Ghana has recently experienced a significant outbreak of Lassa Fever, a severe and often fatal hemorrhagic illness caused by the Lassa virus. This report provides an extensive analysis of the outbreak and the efforts taken by the government and health authorities to manage and contain the spread of the disease.
On February 24, 2023, the Ghana Health Service (GHS) confirmed two cases of Lassa Fever in the Greater Accra Region, bringing the total number of cases to 27. The Director General of the GHS, Dr. Patrick Kuma-Aboagye, released a statement detailing the situation following the lapse of the 42-day maximum follow-up period recommended by the World Health Organisation (WHO), since the last confirmed case was discharged on March 10, 2023.
The first confirmed case was a female trader residing in Accra. She was admitted to Korle-Bu Teaching Hospital (KBTH) with symptoms of difficulty in breathing and general rashes, as well as bloody stools. Unfortunately, the patient passed away within five hours of admission. The second confirmed case was a female healthcare worker who had come into contact with the first case. She was treated and subsequently discharged from the Ghana Infectious Disease Centre (GIDC). The last confirmed case was also managed at the GIDC and discharged on March 10, 2023.

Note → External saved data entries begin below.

(** The label [cleanup] of [on_connection_cb]. *)
Definition connection_cleanup (client_handle : option nat) (channel : option nat) (handle_is_init : bool) :
    M tcp_service_t unit :=
  match client_handle, channel with
  | Some h, Some c =>
      on_channels (update_channel c (set_ch_state TCP_CHANNEL_CLOSING));;
      modify_uv (uv_close h CbChannel)
  | Some h, None => if handle_is_init then modify_uv (uv_close h CbHandle) else mret tt
  | None, _ => mret tt
  end.

(** [on_connection_cb] once the channel is open.  [host_local] is filled by the
    conversion of the socket's own address. *)
Definition connection_opened (env : accept_env) (h channel : nat) : M tcp_service_t unit :=
  let fail := connection_cleanup (Some h) (Some channel) true in
  if negb ((ae_getpeername env).1 =? 0) then fail
  else
    c ← get_channel channel;
    e ← lift (tn_endpoint_convert_from (Some (ae_getpeername env).2) (endpoint c));
    on_channels (update_channel channel (set_endpoint e.2));;
    if negb (e.1 =? 0) then fail
    else if negb ((ae_getsockname env).1 =? 0) then fail
    else
      hl ← lift (tn_endpoint_convert_from (Some (ae_getsockname env).2) zero_endpoint);
      if negb (hl.1 =? 0) then fail
      else
        p ← on_events tn_event_list_free_pop_open;
        if negb (p.1 =? 0) then fail
        else
          open_evt ← lift p.2;
          on_events (update_event open_evt (λ ev,
            set_client_id (ch_id c) (set_ev_type TN_EVENT_CLIENT_OPEN ev)));;
          sl ← lift (tn_endpoint_get_string hl.2 64);
          on_events (update_event open_evt (set_body (BOpen (Some sl.2) None)));;
          if negb (sl.1 =? 0) then fail
          else
            sr ← lift (tn_endpoint_get_string e.2 64);
            on_events (update_event open_evt (set_body (BOpen (Some sl.2) (Some sr.2))));;
            if negb (sr.1 =? 0) then fail
            else
              TN_GUARD_CLEANUP [fail] on_events (tn_event_list_ready_push open_evt) THEN
              if negb (ae_read_start env =? 0) then fail else mret tt.

Definition on_connection_cb (env : accept_env) (status : Z) : M tcp_service_t unit :=
  if status <? 0 then connection_cleanup None None false
  else
    match ae_handle env with
    | None => connection_cleanup None None false
    | Some h =>
        modify_uv (uv_set_data h NULL);;
        if negb (ae_tcp_init env =? 0) then connection_cleanup (Some h) None false
        else if negb (ae_accept env =? 0) then connection_cleanup (Some h) None true
        else
          r ← on_channels tcp_channel_list_open;
          if negb (r.1 =? 0) then connection_cleanup (Some h) None true
          else
            o ← lift r.2; channel ← lift o;
            modify_uv (uv_set_data h (Some channel));;
            on_channels (update_channel channel (set_opened h));;
            connection_opened env h channel
    end.

(** The loop of [on_prep_cb]; [uv_write req] is the result of that call.  Each round
    takes a request out of the ready queue, so the number of queued requests bounds
    the rounds. *)
Fixpoint prep_loop (uv_write : nat → Z) (fuel : nat) : M tcp_service_t unit :=
  r ← on_wready tn_queue_spsc_pop_back;
  if negb (r.1 =? 0) then mret tt
  else
    match fuel with
    | O => undef
    | S fuel =>
        send_req ← lift r.2;
        req ← get_req send_req;
        ch ← lift (wr_channel req);
        c ← get_channel ch;
        if negb (ch_state c =? TCP_CHANNEL_OPEN) then
          b ← lift (wr_buffer req);
          on_write_pool (tn_buffer_pool_push b);;
          on_wfree (tn_queue_spsc_push (Some send_req));;
          prep_loop uv_write fuel
        else if uv_write send_req =? 0 then
          modify_uv (uv_write_accept send_req);;
          prep_loop uv_write fuel
        else
          b ← lift (wr_buffer req);
          update_req send_req (set_wr_buffer NULL);;
          on_write_pool (tn_buffer_pool_push b);;
          on_wfree (tn_queue_spsc_push (Some send_req));;
          prep_loop uv_write fuel
    end.

Definition on_prep_cb (uv_write : nat → Z) : M tcp_service_t unit :=
  n ← on_wready tn_queue_spsc_count; prep_loop uv_write (Z.to_nat n).

Definition on_check_cb : M tcp_service_t unit := mret tt.
Definition on_async_cb : M tcp_service_t unit := mret tt.

(** ** libuv's read loop *)

Definition UV_ENOBUFS : Z := -105.
Definition UV_EOF : Z := -4095.

(** The answer of read(2) to one call: bytes (at least one, at most as many as asked),
    nothing yet, the end of the stream or an error. *)
Inductive read_answer := ReadBytes (bs : list Z) | ReadAgain | ReadEof | ReadError (err : Z).

(** One round of the loop of [uv__read] (not an IPC pipe): a buffer is asked for, the
    kernel writes into it and the callback is told.  The next round is another step. *)
Definition uv__read (handle : nat) (answer : read_answer) : M tcp_service_t unit :=
  buf ← on_recv_alloc_cb handle;
  if (buf.1 =? 0) || (buf.2 =? 0) then on_recv_cb handle UV_ENOBUFS true
  else
    match answer with
    | ReadBytes bs =>
        let data := take (Z.to_nat buf.2) bs in
        s ← get;
        m ← lift (mem_store (sv_mem s) buf.1 data);
        put (set_read_side (pool_read s) m s);;
        on_recv_cb handle (Z.of_nat (length data)) true
    | ReadAgain => on_recv_cb handle 0 true
    | ReadEof => on_recv_cb handle UV_EOF true
    | ReadError err => on_recv_cb handle err true
    end.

In response to the outbreak, the National Public Health Emergency Operations Centre (PHEOC) was activated to coordinate response activities and provide direction. Additionally, the Greater Accra Regional and District Public Health Emergency Management Committees (PHEMCs) were activated to coordinate the response at regional and district levels.
Public Health Advisory:
The GHS has issued a public advisory encouraging individuals to reduce the risk of disease transmission from wildlife, particularly rats, to humans. The advisory recommends storing leftover food properly, maintaining cleanliness in homes and kitchens, and avoiding direct or close contact with persons suspected of having Lassa Fever or any other infectious disease.

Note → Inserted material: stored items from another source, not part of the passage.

Lemma queued_rep s ready n : queue_rep (write_reqs_ready s) ready n → queued s = ready.
Proof.
  intros [_ _ Hc]. unfold queued. rewrite Hc. apply omap_some. Qed.

Lemma messages_kept s s' l : (∀ r, r ∈ l → req_data s' r = req_data s r) → messages s' l = messages s l.
Proof.
  intros H. unfold messages. induction l as [|r l IH]; [done|]. cbn. rewrite H by set_solver.
  rewrite IH by set_solver. done.
Qed.

Lemma messages_app s l1 l2 : messages s (l1 ++ l2) = messages s l1 ++ messages s l2.
Proof. apply omap_app. Qed.

Lemma bytes_kept s s' l :
  (∀ r, r ∈ l.*1 → req_data s' r = req_data s r) →
  Forall (λ x : nat * message, req_data s x.1 = Some x.2) l → Forall (λ x, req_data s' x.1 = Some x.2) l.
Proof.
  intros H. rewrite !Forall_forall. intros Hl [r m] Hin. specialize (Hl _ Hin). simpl in *.
  rewrite H; [done|]. apply list_elem_of_fmap. by exists (r, m).
Qed.

(** A waiting request has a message. *)
Lemma req_data_some flight s a free ready r :
  write_inv wr flight s a free ready → r ∈ ready ++ flight → ∃ m, req_data s r = Some m.
Proof.
  intros Hi Hr. pose proof (wi_ok _ _ _ _ _ _ Hi r Hr) as Hok.
  pose proof Hok as (rq & b & bf & c & ch & Hrq & Hb & Hbf & _ & _ & Hc & _).
  destruct (rep_lookup wr _ _ a b bf (wi_pool _ _ _ _ _ _ Hi) Hbf) as (u & k & Hs & _).
  exists (c, u). apply (req_data_stream wr s a r rq b c u k); try done. apply Hi.
Qed.
(* ===== verification/ServiceRead.v ===== *)
(** The receive path of the service: who owns channels, events and read buffers.

    A read buffer is in its pool, attached to a channel or carried by a read event; an
    event is free, ready or in the hands of the main thread; a channel is free or
    belongs to one live handle.  The file shows that the callbacks of the IO thread and
    the event hand-over of the main thread keep this partition, and what each of them
    publishes. *)
From stdpp Require Import base numbers list option gmap.
From Stdlib Require Import ZArith Lia.
From S2P Require Import Prelude QueueSpsc ByteBuf Buffer BufferPool ListPtr Inet Endpoint Event Channel Service.

Local Open Scope Z_scope.
Local Open Scope c_scope.

(** ** The invariant of the receive path *)

(** The read buffer a published event carries. *)
Definition event_buf (ev : tn_event_t) : option nat :=
  if ev_type ev =? TN_EVENT_CLIENT_READ then
    match body ev with BRead _ _ (Some o) => o | _ => None end
  else None.
Definition event_bufs (es : list tn_event_t) (l : list nat) : list nat := omap (λ e, ev ← es !! e; event_buf ev) l.
Definition channel_bufs (cs : list tcp_channel_t) : list nat := omap read_buffer cs.

(** A published read event points to the unread part of its buffer. *)
Definition event_ok (s : tcp_service_t) (e : nat) : Prop :=
  ∃ ev, tn_events (events s) !! e = Some ev ∧
    (ev_type ev = TN_EVENT_CLIENT_READ →
      ∃ b bf, body ev = BRead (Some (cur_ptr (pos bf))) (Some (cur_len (pos bf))) (Some (Some b)) ∧
        tn_buffers (pool_read s) !! b = Some bf) ∧
    (∀ x y z, body ev = BRead x y z → ev_type ev = TN_EVENT_CLIENT_READ).

(** Who holds what: the read pool, the free, ready and held events, the free channels. *)
Record owners := {
  o_pool : streams;
  o_free : list nat;
  o_ready : list nat;
  o_held : list nat;
  o_channels : list nat;
}.

(** The channel of a live handle. *)
Definition connected (s : tcp_service_t) (h c : nat) : Prop := uv_data (uv s) !! h = Some (Some c).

The statement also urges the public to practice regular hand washing after visiting patients in health facilities, before eating, and after using the toilet to prevent infections. Health workers are also advised to strictly adhere to universal infection prevention and control measures, including wearing gloves and other appropriate personal protective equipment while caring for patients.
The GHS is working in collaboration with local government authorities and the Wildlife Division to depopulate rats in marketplaces to prevent future Lassa Fever outbreaks. The government of Ghana and its development partners, through the Ministry of Health (MoH), are supporting the GHS and other MoH agencies in building a resilient health system capable of withstanding future outbreaks.
The public is urged to report to the nearest health facility promptly if they feel unwell for proper medical attention. The GHS and other relevant authorities are working tirelessly to ensure the containment of the Lassa Fever outbreak and to strengthen the health system’s ability to manage and prevent future outbreaks.